To była miła niespodzianka, jak bezproblemowo wtapiają się głośniki w wnętrze mojego domu. Wystrój domu to moje życie, więc ten aspekt nie mógł zostać naruszony. Konstrukcja Sonos jest elegancka i dyskretna, prawie gubię się w moim salonie, gdzie trzymam białą PLAY: 5 na narożnym stole. Mieszkam w mieszkaniu z brązowego kamienia, więc liczy się każdy cal. Głośnik można ustawić na co najmniej trzy różne sposoby, dzięki czemu bardzo łatwo jest znaleźć odpowiednie dopasowanie. (Dodano bonus: logo Sonos jest takie samo do góry nogami, po prawej stronie do góry, do przodu i do tyłu. Dostałem z tego dodatkowy kop!)

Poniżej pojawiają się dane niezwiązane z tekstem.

Lemma restrict_edges_item x1 y1 x2 y2 (edges : list (list Z)) (r c : nat) :
  0 <= x1 -> 0 <= y1 -> 0 <= x2 -> 0 <= y2 ->
  np.item (ccqt.restrict_edges (x1, y1, x2, y2) edges) r c
    = (fun v => if spec.inside (x1, y1, x2, y2) r c then v else 0)
        <$> np.item edges r c.
Proof.
  intros Hx1 Hy1 Hx2 Hy2. unfold np.item. rows.
  rewrite restrict_edges_row by done.
  destruct (edges !! r) as [row|]; [|done]. simpl.
  apply list_lookup_imap.
Qed.
(** X1. The four slice assignments of [update_feed] keep the edge map
    inside the rectangle and clear it outside: for coordinates that are not
    negative, the element in row [r], column [c] of the masked map is the
    element of the edge map when [y1 <= r < y2] and [x1 <= c < x2], and 0
    otherwise ([versions/v3/ccqt.py] and [versions/v3/cc.py] alike). *)
Theorem detection_area_keeps_inside_clears_outside :
  forall (x1 y1 x2 y2 : Z) (edges : np.plane) (r c : nat),
    0 <= x1 -> 0 <= y1 -> 0 <= x2 -> 0 <= y2 ->
    np.item (ccqt.restrict_edges (x1, y1, x2, y2) edges) r c
      = (fun v => if spec.inside (x1, y1, x2, y2) r c then v else 0)
          <$> np.item edges r c /\
    np.item (v3_cc.apply_detection_area (x1, y1, x2, y2) edges) r c
      = (fun v => if spec.inside (x1, y1, x2, y2) r c then v else 0)
          <$> np.item edges r c.
Proof.
  intros x1 y1 x2 y2 edges r c Hx1 Hy1 Hx2 Hy2.
  split; exact (restrict_edges_item x1 y1 x2 y2 edges r c Hx1 Hy1 Hx2 Hy2).
Qed.

Lemma detection_area_keeps_inside_clears_outside_witness :
  np.item (ccqt.restrict_edges (1, 0, 3, 1) [[7; 8; 9; 10]; [1; 2; 3; 4]]) 0 1
    = Some 8 /\
  np.item (ccqt.restrict_edges (1, 0, 3, 1) [[7; 8; 9; 10]; [1; 2; 3; 4]]) 1 1
    = Some 0.
Proof.
  split.
  - apply (detection_area_keeps_inside_clears_outside 1 0 3 1
             [[7; 8; 9; 10]; [1; 2; 3; 4]] 0 1); lia.
  - apply (detection_area_keeps_inside_clears_outside 1 0 3 1
             [[7; 8; 9; 10]; [1; 2; 3; 4]] 1 1); lia.
Defined.

(** ** Masking and the count of edge pixels *)

Lemma positives_zeros (row : list Z) :
  filter (fun v : Z => (0 < v)%Z) (map (fun _ : Z => 0) row) = [].
Proof.
  induction row as [|x row IH]; [done|]. simpl.
  rewrite filter_cons. by destruct (decide (0 < 0)); [lia|].
Qed.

Między moim siedmiolatkiem a naszym stałym strumieniem przyjaciół, którzy przechodzą przez nasz dom (przywilej życia super blisko pociągu A na Brooklynie), nie miałam dużo czasu (ani chęci), aby poświęcić się na stworzenie skomplikowanego system; Z Sonosem wcale nie musiałem się o to martwić. Po około pięciu minutach konfiguracji przy użyciu aplikacji na telefonie system został podłączony do Wi-Fi, a ja słuchałem muzyki i dodawałem ulubione stacje radiowe. Jedyny problem polega na tym, że ponieważ tak łatwo mogę nawigować po stacjach, podcastach i utworach z mojego telefonu, trudno jest trzymać się tylko jednego!
Produkty zostały dostarczone do tego pisarza przez Sonos, który sponsorował ten post.
Dziękujemy za wsparcie marek, dzięki którym Apartment Therapy jest możliwe.